TASK DATA:
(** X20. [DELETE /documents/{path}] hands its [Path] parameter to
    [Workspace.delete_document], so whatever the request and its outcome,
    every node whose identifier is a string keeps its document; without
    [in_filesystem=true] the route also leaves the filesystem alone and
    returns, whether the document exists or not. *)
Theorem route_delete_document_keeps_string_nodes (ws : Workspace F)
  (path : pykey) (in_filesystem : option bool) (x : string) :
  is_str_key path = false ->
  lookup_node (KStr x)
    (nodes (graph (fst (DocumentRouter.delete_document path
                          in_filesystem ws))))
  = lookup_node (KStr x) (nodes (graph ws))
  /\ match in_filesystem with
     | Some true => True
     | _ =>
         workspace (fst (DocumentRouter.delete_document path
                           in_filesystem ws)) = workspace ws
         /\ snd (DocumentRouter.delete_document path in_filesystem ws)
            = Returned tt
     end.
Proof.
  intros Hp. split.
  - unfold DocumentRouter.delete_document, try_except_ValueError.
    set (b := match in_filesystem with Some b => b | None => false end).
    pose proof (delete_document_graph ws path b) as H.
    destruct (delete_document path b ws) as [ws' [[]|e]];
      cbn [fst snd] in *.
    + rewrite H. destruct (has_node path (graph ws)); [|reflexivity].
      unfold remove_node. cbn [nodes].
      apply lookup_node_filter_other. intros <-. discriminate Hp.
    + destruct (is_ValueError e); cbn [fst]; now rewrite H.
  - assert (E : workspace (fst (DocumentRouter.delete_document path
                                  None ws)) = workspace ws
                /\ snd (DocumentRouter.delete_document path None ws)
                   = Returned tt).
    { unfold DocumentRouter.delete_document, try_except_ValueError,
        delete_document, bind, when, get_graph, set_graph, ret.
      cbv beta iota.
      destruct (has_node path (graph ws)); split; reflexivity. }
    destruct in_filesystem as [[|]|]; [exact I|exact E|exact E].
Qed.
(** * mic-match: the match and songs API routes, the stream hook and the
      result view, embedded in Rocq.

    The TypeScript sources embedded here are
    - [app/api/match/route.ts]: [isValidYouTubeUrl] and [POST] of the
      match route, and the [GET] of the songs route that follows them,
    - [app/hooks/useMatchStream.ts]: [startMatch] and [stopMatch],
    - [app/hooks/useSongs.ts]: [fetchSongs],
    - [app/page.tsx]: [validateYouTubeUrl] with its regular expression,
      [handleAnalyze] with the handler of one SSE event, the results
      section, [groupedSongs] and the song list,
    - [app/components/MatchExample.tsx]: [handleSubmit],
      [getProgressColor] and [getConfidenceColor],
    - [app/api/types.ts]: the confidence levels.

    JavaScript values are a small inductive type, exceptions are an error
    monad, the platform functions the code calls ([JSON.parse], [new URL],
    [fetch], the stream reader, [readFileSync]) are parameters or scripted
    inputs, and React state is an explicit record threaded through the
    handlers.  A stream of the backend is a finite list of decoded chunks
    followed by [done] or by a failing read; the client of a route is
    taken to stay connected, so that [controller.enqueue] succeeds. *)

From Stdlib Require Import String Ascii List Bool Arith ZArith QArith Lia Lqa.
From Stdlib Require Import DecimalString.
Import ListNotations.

AIM OF THE TASK: Your answer should be a single number: the count of lines above that contain the word "false".

ANSWER TO THIS TASK: 2